Après avoir investi Saint-Raphaël en 2022 pour une tentaculaire exposition sur les «ExodeS», Simone Dibo-Cohen propose cette année «MythologieS», un voyage «du sommet du mont Olympe aux ruelles sombres de Gotham City». Plus d’une centaine d’œuvres d’art contemporain y sont exposées du 14 juin au 12 octobre, et entre les photographies, les dessins, ce sont surtout les sculptures qui dominent. De quoi bétonner ce thème-tiroir insaisissable que sont les mythes…
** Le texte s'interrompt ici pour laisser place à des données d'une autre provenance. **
(* ===== verification/System.v ===== *)
(** The whole platform: API requests, scheduler ticks and workers acting on the
    shared stores at the same time, request by request, under any faults, and what
    holds in every state they can reach.

    A step is one request of one handler: between two requests of a handler any
    other may start, go on or end. A handler stops anywhere, as its process may
    crash. Workers may be handed any message of their topic, any number of times,
    in any order. *)
From S2P Require Import Prelude Errors GoTime Json Domain Messages World Postgres PostgresInv.
From S2P Require Import PostgresSpec Scylla Queue Limiter CampaignService CallService CallLists.
From S2P Require Import Requests Handlers Scheduler CallWorker StatusWorker RetryWorker Effects.
From S2P Require Import Interleaving Integrity Config Container.

Section System.
Context `{Env} `{PgOrder} `{UuidText} `{Gocql} `{Fiber} `{Provider} (cfg : Config).

Definition co : Components := initComponents cfg.
Definition api : HandlerSet := NewHandlerSet co.

(** What runs: a request to the API, a tick, or a worker handed a record of its topic. *)
Inductive starts (w : World) : M () -> Prop :=
| start_request e ctx : starts w (ignore (serve api e ctx))
| start_tick : starts w (ignore (tick co.(co_scheduler) co.(co_calls)))
| start_call_worker fuel m :
    (cfg.(cfg_Kafka).(kc_CallTopic), m) ∈ w.(w_log) ->
    starts w (ignore (processMessage fuel co.(co_callWorker) m))
| start_status_worker m :
    (cfg.(cfg_Kafka).(kc_StatusTopic), m) ∈ w.(w_log) ->
    starts w (ignore (handle_status co.(co_statusWorker) m))
| start_retry_worker idx topic m :
    cfg.(cfg_Kafka).(kc_RetryTopics) !! idx = Some topic ->
    (topic, m) ∈ w.(w_log) ->
    starts w (ignore (handle_retry co.(co_retryWorker) (Z.of_nat idx + 1) m)).

Definition step : relation Machine := machine_step starts.
Definition initial : Machine := mkMachine empty_world ∅.
Definition reachable (w : World) : Prop := exists ts, rtc step initial (mkMachine w ts).

(** A state the system can reach, and one it can reach from there. *)
Definition leads (w w' : World) : Prop :=
  exists ts ts', rtc step initial (mkMachine w ts) /\ rtc step (mkMachine w ts) (mkMachine w' ts').

(** Handlers that run one after the other are one way to run. *)
Lemma reachable_run {A} (m : M A) w :
  starts w (ignore m) -> reachable w -> reachable (m w).1.
Proof.
  intros Hm [ts Hr]. exists ts. etrans; [exact Hr|].
  pose proof (machine_runs starts (ignore m) w ts Hm) as Hs. by rewrite run_ignore in Hs.
Qed.

(** Two handlers, one of which is overtaken by the other. *)
Lemma reachable_overtaken n p q w :
  starts w p -> starts (advance n p w).1 q -> reachable w ->
  reachable (run (advance n p w).2 (run q (advance n p w).1).1).1.
Proof.
  intros Hp Hq [ts Hr]. exists ts. etrans; [exact Hr|].
  pose proof (machine_overtakes starts n p q w ts Hp) as Hs. destruct (advance n p w). by apply Hs.
Qed.

(** The provider does not touch the platform's stores: whatever tolerates the
    passing of operations tolerates a call. *)
Definition provider_outside : Prop :=
  forall (R : relation World), CanRun R -> forall d, stable R (PlaceCall d).

(** An invariant of every request holds in every reachable state. *)
Lemma leads_respects (R : relation World) w w' :
  CanRun R -> (forall w p, starts w p -> stable R p) -> leads w w' -> R w w'.
Proof.
  intros HR Hs (ts & ts' & Hr & Hr'). destruct (machine_respects R starts _ _ can_bump Hs Hr) as [_ Hts].
  { intros i p Hp. cbn in Hp. by rewrite lookup_empty in Hp. }
  by apply (machine_respects R starts _ _ can_bump Hs Hr').
Qed.

Lemma reachable_inv (I : World -> Prop) w :
  I empty_world -> CanRun (inv I) -> (forall w p, starts w p -> stable (inv I) p) -> reachable w -> I w.
Proof.
  intros Hinit HI Hs [ts Hr]. apply (leads_respects (inv I) empty_world w HI Hs); [|done].
  exists ∅, ts. by split; [apply rtc_refl|].
Qed.

(** A handler respects a relation that tolerates every write of the program. *)
Lemma starts_respects (R : relation World) `{!CanRun R, !CanWriteCampaigns R, !CanWriteHours R,
    !CanInsertTargets R, !CanUpdateTargets R, !CanEnsureStats R, !CanApplyDelta R,
    !CanWriteCalls R, !CanWriteAttempts R, !CanWriteRedis R, !CanPublish R, !CanCommit R} w p :
  provider_outside -> starts w p -> stable R p.
Proof.
  intros Hp Hstart. destruct Hstart; apply stable_ignore;
    first [ apply eff_serve | apply eff_tick
          | apply eff_processMessage | apply eff_handle_status | apply eff_handle_retry ];
    try typeclasses eauto; intros d; apply (Hp _ _ d).
Qed.

(** ** Integrity of the tables *)

(** A completed campaign is not final: Start refuses it, but pausing it
    first is accepted and makes it startable again; it ends up in progress with
    its completion time erased. *)
Theorem completed_campaign_restarts (id : uuid) (w : World) (r : campaignRecord) :
  reliable -> pg_ok w -> w.(w_campaigns) !! id = Some r -> r.(cr_Status) = CampaignStatusCompleted ->
  (exists e, (Start id w).2 = Err e) /\
  exists w' r', (Pause id ≫= fun _ => Start id) w = (w', Ok ()) /\
    w'.(w_campaigns) !! id = Some r' /\ r'.(cr_Status) = CampaignStatusInProgress /\
    r'.(cr_CompletedAt) = None.
Proof.
  intros Hr Hok Hl Hst. split.
  { unfold Start. rewrite (bind_step _ _ _ _ _ (get_stored _ _ _ Hr Hl)).
    change (c_Status (toDomain r)) with r.(cr_Status). rewrite Hst.
    rewrite bool_decide_false, bool_decide_true by done. by eexists. }
  destruct (pause_run id w r Hr Hok Hl) as (w1 & Hrun & Hc).
  assert (pg_ok w1) as Hok1.
  { by apply (stable_ran _ _ _ _ _ (eff_Pause (inv pg_ok) id) Hrun). }
  destruct (start_run id w1 (lifecycle_row CampaignStatusPaused None None
    (env_now (S (S w.(w_tick)))) r) Hr Hok1) as (w2 & Hrun2 & Hc2); [|done|done|].
  { rewrite Hc. apply lookup_insert_eq. }
  do 2 eexists. rewrite (bind_step _ _ _ _ _ Hrun). split; [exact Hrun2|].
  rewrite Hc2, lookup_insert_eq. by split_and!.
Qed.

(** ** The counters of a campaign *)

(** No event is counted twice and none is taken back: the events counted so far,
    and the calls accounted for among those counted. *)
Definition stats_ok (s : CampaignStats) : Prop :=
  0 <= s.(st_TotalCalls) /\ 0 <= s.(st_CompletedCalls) /\ 0 <= s.(st_FailedCalls) /\
  0 <= s.(st_RetriesAttempted) /\ s.(st_InProgressCalls) = 0 /\
  s.(st_CompletedCalls) + s.(st_FailedCalls) + s.(st_PendingCalls) <= s.(st_TotalCalls).

Definition counters_ok (w : World) : Prop :=
  forall id s, w.(w_stats) !! id = Some s -> stats_ok s.

Lemma stats_ok_delta s d : stats_ok s -> program_delta d -> stats_ok (add_delta s d).
Proof.
  unfold stats_ok. intros (? & ? & ? & ? & ? & ?) [->|[->|[m ->]]]; simpl; [lia..|].
  unfold status_delta. destruct (call_status_of _), (sm_Retryable m), (1 <? sm_Attempt m); simpl; lia.
Qed.

Lemma counters_same w w' : w'.(w_stats) = w.(w_stats) -> inv counters_ok w w'.
Proof. unfold inv, counters_ok. by intros ->. Qed.

#[local] Instance cnt_run : CanRun (inv counters_ok).
Proof. apply (watch_run w_stats); [apply counters_same|apply _|unseen]. Qed.
#[local] Instance cnt_campaigns : CanWriteCampaigns (inv counters_ok).
Proof. apply (watch_campaigns w_stats); [apply counters_same|apply _|unseen]. Qed.
#[local] Instance cnt_hours : CanWriteHours (inv counters_ok).
Proof. apply watch_hours. intros w w' Ht _. unfold other_tables in Ht. simplify_eq. by apply counters_same. Qed.
#[local] Instance cnt_insert_targets : CanInsertTargets (inv counters_ok).
Proof. apply (watch_insert_targets w_stats); [apply counters_same|unseen]. Qed.
#[local] Instance cnt_update_targets : CanUpdateTargets (inv counters_ok).
Proof. apply (watch_update_targets w_stats); [apply counters_same|unseen]. Qed.
#[local] Instance cnt_ensure : CanEnsureStats (inv counters_ok).
Proof.
  intros c w w' a. unfold ensure_stats. intros Hi Hok. repeat case_match; simplify_eq; [done|].
  destruct w. intros id s Hl. simpl in Hl. apply lookup_insert_Some in Hl as [[_ <-]|[_ Hl]];
    [unfold stats_ok; simpl; lia|by apply (Hok id)].
Qed.
#[local] Instance cnt_delta : CanApplyDelta (inv counters_ok).
Proof.
  intros c d w w' a Hd. unfold apply_delta. intros Hi Hok. repeat case_match; simplify_eq; [|done].
  destruct w. intros id s' Hl. simpl in *. apply lookup_insert_Some in Hl as [[_ <-]|[_ Hl]];
    [apply stats_ok_delta; [by eapply Hok|done]|by apply (Hok id)].
Qed.
#[local] Instance cnt_calls : CanWriteCalls (inv counters_ok).
Proof. apply (watch_calls w_stats); [apply counters_same|unseen..]. Qed.
#[local] Instance cnt_attempts : CanWriteAttempts (inv counters_ok).
Proof. apply (watch_attempts w_stats); [apply counters_same|unseen]. Qed.
#[local] Instance cnt_redis : CanWriteRedis (inv counters_ok).
Proof. apply (watch_redis w_stats); [apply counters_same|unseen]. Qed.
#[local] Instance cnt_publish : CanPublish (inv counters_ok).
Proof. apply (watch_publish w_stats); [apply counters_same|unseen]. Qed.
#[local] Instance cnt_commit : CanCommit (inv counters_ok).
Proof. apply (watch_commit w_stats); [apply counters_same|unseen]. Qed.

(** The schema's constraints hold in every state the platform can
    reach, between any two requests of any handlers: every campaign row has a positive concurrency limit and a
    non-negative retry bound and its name is unique up to case, every business
    hour is a positive interval of one day of an existing campaign, every target
    and statistics row belongs to an existing campaign, and every counter fits
    a BIGINT. *)
Lemma integrity_reachable (w : World) : provider_outside -> reachable w -> pg_ok w.
Proof.
  intros Hp Hr. apply (reachable_inv pg_ok); [apply pg_ok_empty|apply _| |done].
  intros w1 p. apply starts_respects; [typeclasses eauto..|done].
Qed.

(** Claim C10: in every reachable state, redeliveries, crashes, failures and
    handlers that run at the same time included, the
    totals, completions, failures and retries counted for a campaign are never
    negative, the in-progress counter stays at zero, and completed, failed and
    pending calls together never exceed the total. *)
Theorem counters_never_exceed_total (w : World) : provider_outside -> reachable w -> counters_ok w.
Proof.
  intros Hp Hr. apply (reachable_inv counters_ok); [|apply _|clear w Hr|done].
  - intros id s Hl. simpl in Hl. by rewrite lookup_empty in Hl.
  - intros w1 p. by apply (starts_respects (inv counters_ok)).
Qed.
End System.

(** ** Examples: the API creates a campaign with one target *)

Definition to_api (id : string) (body : json) : Ctx :=
  mkCtx id (fun _ => EmptyString) (BodyJSON body) "trace".

Definition one_target_body : json :=
  JObj [("name", JString "spring"); ("time_zone", JString "UTC"); ("max_concurrent_calls", JInt 10);
        ("retry_policy", JObj [("max_attempts", JInt 5); ("base_delay", JString "2s");
                               ("max_delay", JString "2m")]);
        ("targets", JArr [JObj [("phone_number", JString "+15555550001")]])].

Section Examples.
Context `{Env} `{PgOrder} `{UuidText} `{Gocql} `{Fiber}.

Definition one_target_world : World :=
  (serve (api default_config) ECreateCampaign (to_api EmptyString one_target_body) empty_world).1.

Lemma one_target_reachable `{Provider} : reachable default_config one_target_world.
Proof. apply reachable_run; [apply start_request|]. exists ∅. apply rtc_refl. Qed.

Lemma mock_outside : @provider_outside mock_PlaceCall.
Proof. intros R ? d. apply eff_mock_place_call. typeclasses eauto. Qed.
End Examples.

Lemma counters_witness :
  let _ := quiet_env in let _ := bit_uuid in let _ := stable_sort_order in
  let _ := mock_PlaceCall in let _ := unary_pages in let _ := json_bodies in
  let w := (TriggerCall (mkCallService "calls" (mkRetryPolicy 5 0 0 f64_zero) 500)
    (mkTriggerInput 2 "+15555550001" None) one_target_world).1 in
  w.(w_stats) !! 2%N = Some (mkStats 1 0 0 0 1 0) /\ counters_ok one_target_world.
Proof.
  intros E U O P G F w. split; [vm_compute; reflexivity|].
  apply (counters_never_exceed_total default_config).
  - apply mock_outside.
  - apply one_target_reachable.
Defined.

Lemma restart_witness :
  let _ := quiet_env in let _ := bit_uuid in let _ := stable_sort_order in
  let w := set_campaigns {[ 3%N := set_row_status CampaignStatusCompleted 0 sample_row ]} sample_db in
  (exists e, (Start 3%N w).2 = Err e) /\
  exists w' r', (Pause 3%N ≫= fun _ => Start 3%N) w = (w', Ok ()) /\
    w'.(w_campaigns) !! 3%N = Some r' /\ r'.(cr_Status) = CampaignStatusInProgress /\
    r'.(cr_CompletedAt) = None.
Proof.
  intros E U O w.
  apply (completed_campaign_restarts 3%N w (set_row_status CampaignStatusCompleted 0 sample_row));
    [exact quiet_reliable | | reflexivity | reflexivity].
  pose proof (pg_ok_put_campaign sample_db (set_row_status CampaignStatusCompleted 0 sample_row)
    ltac:(vm_compute; reflexivity) sample_db_ok) as Hp. exact Hp.
Defined.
L’entrée du centre culturel de Saint-Raphaël est décorée d’une large bannière marron, où l’on peut lire, comme s’il s’agissait du titre d’une collection de BD, «MythologieS. D’Achille à Batman». Intrigantes, des fêlures stylisées entravent ce gros mot de la culture, que l’on a entendu partout sans vraiment savoir le définir : où faire commencer le mythe, où le faire finir ?
Depuis la rue, un œil observateur verra déjà s’élever derrière les baies vitrées des silhouettes en plastique, spectracles, que la lumière de part et d’autre du hall continue de sculpter. Ce sont les Titans-titanides de Stéphane Carbonne, ces divinités qui incarnent le chaos précédant le règne des dieux de l’Olympe, et qui sont représentées par l’artiste avec une finesse surprenante. A côté d’une scène en mouvement, tumultueuse, un grand visage inquiétant nous regarde. Cette première œuvre en plastique donne le ton : le mythe l’est, lui aussi.
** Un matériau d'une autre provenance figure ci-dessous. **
(** Each target is dispatched once, or reported as failed. *)
Lemma trigger_targets_run c ts : forall w,
  reliable ->
  exists w' called failed ds recs, trigger_targets s c ts w = (w', Ok failed) /\
    w'.(w_targets) = w.(w_targets) /\ w'.(w_log) = w.(w_log) ++ recs /\ Forall2 written ds recs /\
    Forall2 (fun t => first_call c t.(t_PhoneNumber)) called ds /\
    called `sublist_of` ts /\ (t_ID <$> called) ++ failed ≡ₚ t_ID <$> ts.
Proof.
  induction ts as [|t ts IH]; intros w Hr.
  { exists w, [], [], [], []. rewrite app_nil_r. by split_and!. }
  cbn [trigger_targets]. rewrite run_bind, run_attempt.
  pose proof (stable_run _ _ (eff_TriggerCall (keeps w_targets) s
    (mkTriggerInput c t.(t_PhoneNumber) t.(t_Payload))) w) as Ht.
  destruct (TriggerCall s _ w) as [w1 r] eqn:Et. cbn [fst snd] in Ht |- *.
  destruct (IH w1 Hr) as (w2 & called & failed & ds & recs & Hrun & Ht2 & Hl2 & Hw & Hf & Hsub & Hperm).
  unfold keeps in Ht. rewrite (bind_step _ _ _ _ _ Hrun). destruct r as [call|e].
  - apply trigger_call_Ok in Et as (r & m & k & _ & _ & _ & _ & _ & _ & Hl1 & _ & Hone & _ & Hm). rewrite (Hone Hr) in Hl1.
    set (i := mkTriggerInput c t.(t_PhoneNumber) t.(t_Payload)) in Hm.
    exists w2, (t :: called), failed, (trigger_message_of s i r w :: ds), ((s.(cs_dispatchTopic), m) :: recs).
    split_and!; [done|congruence| |by constructor|by constructor|by constructor|].
    + by rewrite Hl2, Hl1, <- app_assoc.
    + cbn. by f_equiv.
  - apply trigger_call_Err in Et; [|done]. exists w2, called, (t.(t_ID) :: failed), ds, recs.
    split_and!; [done|congruence|congruence|done|done|by constructor|].
    rewrite <- Permutation_middle. cbn. by f_equiv.
Qed.

Lemma update_targets_lookup c ids f w id :
  (update_targets c ids f w).(w_targets) !! id =
  (fun r => if bool_decide (r.(tr_campaign_id) = c) && bool_decide (id ∈ ids) then f r else r) <$>
  w.(w_targets) !! id.
Proof. destruct w; simpl. rewrite map_lookup_imap. by destruct (w_targets !! id). Qed.

Lemma mark_scheduled_reliable c ids t w :
  reliable -> ids <> [] ->
  CampaignTargetRepository_MarkScheduled c ids t w =
    (update_targets c ids (with_schedule t) (bump w), Ok ()).
Proof.
  intros Hr Hne. unfold CampaignTargetRepository_MarkScheduled. destruct ids as [|x ids]; [done|].
  rewrite !run_on_err. by rewrite external_reliable.
Qed.

Lemma set_state_reliable c ids st w :
  reliable ->
  exists w', CampaignTargetRepository_SetState c ids st w = (w', Ok ()) /\
    w'.(w_log) = w.(w_log) /\ w'.(w_stats) = w.(w_stats) /\ forall id, w'.(w_targets) !! id =
      (fun r => if bool_decide (r.(tr_campaign_id) = c) && bool_decide (id ∈ ids)
                then with_state st r else r) <$> w.(w_targets) !! id.
Proof.
  intros Hr. unfold CampaignTargetRepository_SetState. destruct ids as [|x ids].
  - exists w. split_and!; [done..|]. intros id. destruct (w_targets w !! id) as [r|]; [|done].
    simpl. rewrite andb_false_r. done.
  - rewrite !run_on_err. rewrite external_reliable by done. cbn [map_err fst snd]. eexists. split; [reflexivity|].
    do 2 (split; [by destruct w|]). intros id. rewrite update_targets_lookup. by destruct w.
Qed.

(** A limit that is not positive stands for 100. *)
Definition batch_size : int := if cfg.(sc_MaxBatchSize) <=? 0 then 100 else cfg.(sc_MaxBatchSize).

Lemma next_batch_reliable c w :
  reliable ->
  exists ts, CampaignTargetRepository_NextBatchForScheduling c cfg.(sc_MaxBatchSize) w = (bump w, Ok ts) /\
    NoDup (t_ID <$> ts) /\ Z.of_nat (length ts) <= batch_size /\
    (forall t, t ∈ ts -> exists r, w.(w_targets) !! t.(t_ID) = Some r /\ t = toModel c t.(t_ID) r /\
       r.(tr_campaign_id) = c /\ r.(tr_state) = "pending") /\
    (forall id r, w.(w_targets) !! id = Some r -> r.(tr_campaign_id) = c -> r.(tr_state) = "pending" ->
       id ∈ (t_ID <$> ts) \/ Z.of_nat (length ts) = batch_size).
Proof.
  intros Hr. assert (0 < batch_size) as Hb by (unfold batch_size; destruct (_ <=? 0) eqn:?; zbool; lia).
  assert (CampaignTargetRepository_NextBatchForScheduling c cfg.(sc_MaxBatchSize) w =
    CampaignTargetRepository_NextBatchForScheduling c batch_size w) as ->.
  { unfold CampaignTargetRepository_NextBatchForScheduling, batch_size. by destruct (_ <=? 0) eqn:E; [|rewrite E]. }
  destruct (CampaignTargetRepository_NextBatchForScheduling c batch_size w) as [w' [ts|e]] eqn:Hrun.
  - pose proof (next_batch_oldest_pending _ _ _ _ _ Hb Hrun) as (-> & Hnd & Hlen & Hin & Hall).
    exists ts. split_and!; [done..|]. intros id r Hl Hc Hp. destruct (Hall id r Hl Hc Hp) as [|[]]; auto.
  - exfalso. unfold CampaignTargetRepository_NextBatchForScheduling in Hrun.
    rewrite !run_on_err, external_reliable in Hrun by done. done.
Qed.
Citant Roland Barthes, Noam Chomsky, Gloria Steinem, Carl Gustav Jung les uns après les autres dans le catalogue, Simone Dibo-Cohen, commissaire de l’exposition, propose un fil d’Ariane engagé, mais un peu confus… Alors si tout semble avoir été dit sur les mythes, en tant que ressources de l’imaginaire, ou discours mobilisateurs, écrasants, comme traces de l’histoire ou fabulations oniriques, cette difficile entreprise de définition est peut-être le lieu par excellence de la représentation.
Également présidente de l’UMAM, Simone Dibo-Cohen a donc rassemblé une quarantaine d’artistes pour investir des lieux contemporains, mais non moins emblématiques de la station balnéaire : le centre culturel, le musée archéologique et le jardin Bonaparte surplombant la mer. Sur notre chemin, on peut aussi observer les trois Jötunn en marche, figures inspirées de la mythologie nordique, par Yvan Marin Boutrais (22 ans). Ces étranges nomades en ciment, la filasse au vent, sont dotés dans les mythes de pouvoirs divins, d’une force impressionnante mais symbiotique avec leur environnement, et leur posture, leurs yeux ébahis, pose notre regard sur une vulnérabilité nécessaire avant qu’elle ne devienne contrainte.
Près de la salle Raphaël du centre culturel, on découvre une installation en céramique par Marie-José Armando, un labyrinthe délicat sur lequel souffle Éole. La salle est plus sombre sans le soleil à travers les fenêtres, mais au centre brille un Apollon doré en slip de bain, une African Athena en marbre, des visages classiques recouverts de peinture pastel. Autour d’eux jouant avec les canons d’une mythologie gréco-romaine à laquelle on pense instinctivement, il y a un cafard ou des photographies pop dans le Far West.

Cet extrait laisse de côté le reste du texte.